Former Teacher Mary Winkler celebrates 90th Birthday
By Troy Treasure
If all of Mary Winkler’s former students returned to Shelbina for a get-together on any given day, everyone would have to trek to the Shelby County Fairgrounds.
Where else would there be enough parking space for the automobiles, with license plates from all the states?
Known for her small stature but huge heart, Mrs. Winkler was joined by family, friends and former pupils (in several cases, one and the same) on Saturday, Oct. 19 at Salt River Community Care to celebrate her 90th birthday.
Mary Winkler was born Friday, October 25, 1929 in Lakenan, one day after the “Black Thursday” New York Stock Exchange crash began its six-day spiral leading to a decade-long global economic crisis, commonly known as the Great Depression.
When she graduated high school, Mary thought she was headed for a career in nursing. But the results of a medical examination intervened.
“I had a scholarship to go to Washington D.C. and (attend) St. Elizabeth’s Hospital for psychiatric nursing,” Mary said. “They told me I had a bad heart and I got sent home. I thought I was done-in and my mother said, ‘go to Kirksville (Northeast Missouri State Teachers College)’ because she had always wanted to go to school and didn’t get to when she was young.
“I started out the spring semester (of 1948). They didn’t have semesters then, they had quarters. I think I had 15-20 hours when I first started teaching.”
While many might know the origin of Mrs. Winkler’s career in education at the one-room Greenwell School south of Lakenan in the fall of 1948 at age 18, fewer likely realize Mary once took a sabbatical from teaching … then returned to it in Shelbina out of economic necessity in 1969.
“I went in and told them I wanted to teach. We (Mary and husband, Jack) had a bad farm year,” Mary said. “Mr. (James) Nevins said he wanted me to teach kindergarten and I said, oh, I don’t want to do that. ‘Well, there’s another opening, he said.’
“Two weeks later it came out in the paper that I was (emphasis Mary’s) going to teach kindergarten, but I loved it,” Mary continued. “I taught with DeEtte Carroll. We had a lot of student teachers in, too, from Kirksville. I got a note from DeEtte the other day.”

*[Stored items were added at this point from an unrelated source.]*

(** C29. Issuance is sound over any lawful store. A grant that is issued derives
    from an authorization that permitted exercise with its obligations
    satisfied, names that authorization's subject and correlation, is included
    in its scope, expires after issuance and by every ceiling, carries a
    matching digest and its own identity; the authority re-read at the commit
    also permitted, contained and outlived it; and it is the readable,
    unrevoked, immediately exercisable record under its identity, everything
    else in the store being untouched. *)
Theorem issueGrant_sound (revalidate : option (GrantCorrelation → option GrantSourceAuthorization))
    (s s' : S) (request : GrantIssuanceRequest) (g : BoundedGrant) (bounds : list GrantBoundAttenuation)
    (c : option GrantValidityCeiling) :
  issueGrant revalidate s request = (GrantIssued g bounds c, s') →
  request_admitted request g ∧
  match revalidate with
  | None => True
  | Some f => ∃ current, f (rq_correlation request) = Some current ∧ assessGrantEligibility current = (eligible, []) ∧
      subject current = g_subject g ∧ grantScopeIsWithin (scope current) (g_scope g) = true ∧
      ∃ c', resolveGrantValidity (rq_issuedAt request) (Some (expiresAt g)) (issuance_ceilings request current) = ValidityAccepted (expiresAt g) c'
  end ∧
  store_read s' (id g) = (Some g, None) ∧ (∀ i, i ≠ id g → store_read s' i = store_read s i) ∧
  assessExercise s' (id g) (issuedAt g) = (exercisable, []).
Proof.
  intros E. destruct (issueGrant_cases revalidate s request) as [(?&?&?&Hr)|(g0&b0&c0&Hadm&Hsubj&Hr)]; [congruence|].
  rewrite Hr in E. pose proof (issue_law s g0 (commitGuard request g0 revalidate)) as Hl.
  destruct (store_issue s g0 _) as [[]]; try done. simplify_eq. destruct Hl as (->&Hp&_&_&Hread&Hnone&Hoth).
  split; [done|]. split.
  { destruct revalidate as [f|]; [|done]. apply commitGuard_permitted in Hp as (cur&?&?&Hsub&?&?).
    exists cur. by rewrite Hsub, Hsubj. }
  rewrite Hnone in Hread. split; [done|]. split; [done|].
  unfold assessExercise. rewrite Hread. apply assessGrantExercise_exercisable.
  destruct Hadm. split; [done|]. do 3 (split; [done|]).
  apply resolveGrantValidity_iff in admitted_validity0 as (_&_&i&r&?&?&?&_). eauto.
Qed.

(** An issuance that does not issue changes nothing: a refusal, whatever its
    cause, and a repeated issuance of a standing identity leave the store as it
    was, and the latter returns the standing grant. *)
Theorem issueGrant_otherwise_unchanged (revalidate : option (GrantCorrelation → option GrantSourceAuthorization))
    (s : S) (request : GrantIssuanceRequest) :
  match issueGrant revalidate s request with
  | (GrantIssued _ _ _, _) => True
  | (GrantAlreadyIssued g _ _, s') => s' = s ∧ ∃ i, (store_read s i).1 = Some g
  | (GrantRefused _ _ _, s') => s' = s
  end.
Proof.
  destruct (issueGrant_cases revalidate s request) as [(?&?&?&->)|(g&b&c&_&_&->)]; [done|].
  pose proof (issue_law s g (commitGuard request g revalidate)) as Hl.
  destruct (store_issue s g _) as [[]]; [done| |by destruct Hl]. destruct Hl as [? ->]. eauto.
Qed.

(** ** Histories of a store *)

Inductive store_step : S → S → Prop :=
  | step_issue s g pre : store_step s (store_issue s g pre).2
  | step_revoke s r : store_step s (store_revoke s r).2.

Definition store_history : S → S → Prop := rtc store_step.

(** The service is a client of the store: it moves it along a history. *)
Lemma issueGrant_history revalidate s request : store_history s (issueGrant revalidate s request).2.
Proof.
  destruct (issueGrant_cases revalidate s request) as [(?&?&?&->)|(g&b&c&_&_&->)]; [apply rtc_refl|].
  apply rtc_once. pose proof (step_issue s g (commitGuard request g revalidate)) as Hs.
  by destruct (store_issue s g _) as [[] ?].
Qed.

Lemma store_step_keeps s s' i :
  store_step s s' →
  (∀ g, (store_read s i).1 = Some g → (store_read s' i).1 = Some g) ∧
  (∀ r, (store_read s i).2 = Some r → (store_read s' i).2 = Some r).
Proof.
  destruct 1 as [s g pre|s r].
  - pose proof (issue_law s g pre) as Hl. destruct (store_issue s g pre) as [[] s']; cbn.
    + destruct Hl as (_&_&Hn&_&Hr&Hn2&Ho). destruct (decide (i = id g)) as [->|Hi]; [|by rewrite Ho].
      rewrite Hr, Hn, Hn2. done.
    + by destruct Hl as [_ ->].
    + by destruct Hl as [-> _].
  - pose proof (revoke_law s r) as Hl. destruct (store_revoke s r) as [[] s']; cbn.
    + destruct Hl as (_&_&Hn&Hr&Ho). destruct (decide (i = rv_grantId r)) as [->|Hi]; [|by rewrite Ho].
      rewrite Hr, Hn. done.
    + by destruct Hl as [_ ->].
    + by destruct Hl as [-> _].
Qed.

Lemma store_history_keeps s s' i :
  store_history s s' →
  (∀ g, (store_read s i).1 = Some g → (store_read s' i).1 = Some g) ∧
  (∀ r, (store_read s i).2 = Some r → (store_read s' i).2 = Some r).
Proof.
  induction 1 as [|x y z Hxy _ [IHg IHr]]; [done|]. destruct (store_step_keeps _ _ i Hxy) as [Hg Hr]. split; auto.
Qed.

(** Grants are immutable and the first revocation stands: along any history
    of a lawful store a stored grant stays exactly as it was issued, a recorded
    revocation is never re-dated, replaced or lifted, and a revoked identity is
    never exercisable again, at any instant. *)
Theorem grants_immutable_revocation_final (s s' : S) (i : string) :
  store_history s s' →
  (∀ g, (store_read s i).1 = Some g → (store_read s' i).1 = Some g) ∧
  (∀ r, (store_read s i).2 = Some r →
    (store_read s' i).2 = Some r ∧ ∀ at_, (assessExercise s' i at_).1 = unusable).
Proof.
  intros Hh. destruct (store_history_keeps _ _ i Hh) as [Hg Hr]. split; [done|].
  intros r Hrv. specialize (Hr r Hrv). split; [done|]. intros at_. unfold assessExercise.
  destruct (store_read s' i) as [[g|] rv]; [|done]. cbn in Hr. subst rv.
  destruct (assessGrantExercise g (Some r) at_) as [[] codes] eqn:E; [|done].
  by apply assessGrantExercise_exercisable in E as (_&_&_&?&_).
Qed.

End IssuanceProofs.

At one point, Mrs. Winkler had a little girl in kindergarten named Aundrea LeGrand. That girl, years later, did her student-teaching with Mary. Aundrea eventually became a teacher for Moberly Public Schools. Take a guess what Ms. LeGrand taught in Moberly? You are correct … kindergarten.
In a Facebook message to a Herald reporter, Ms. LeGrand had the following to say about Mrs. Winkler.
“When they ask you why did you go into teaching? Who influenced you to be an educator? I always go back to Mrs. Winkler, my kindergarten teacher,” LeGrand said. “If I could make a difference or make an impact on kids’ lives like she did mine, that is all I could hope to do as an educator myself.
“Thank you, Mrs. Winkler, for touching my life.”
Mary retired from teaching in 1992, 23 years with kindergarteners.
“I enjoyed it and I’ve enjoyed seeing the kids grow up, know what they do and how they’ve accomplished a lot,” Mary said. “To know who they were then, and see them now, is kind of a gift.”
The Shelby County Herald would like to acknowledge the assistance of Cathy Winkler and Sarah (Winkler) Vande Velde for this story.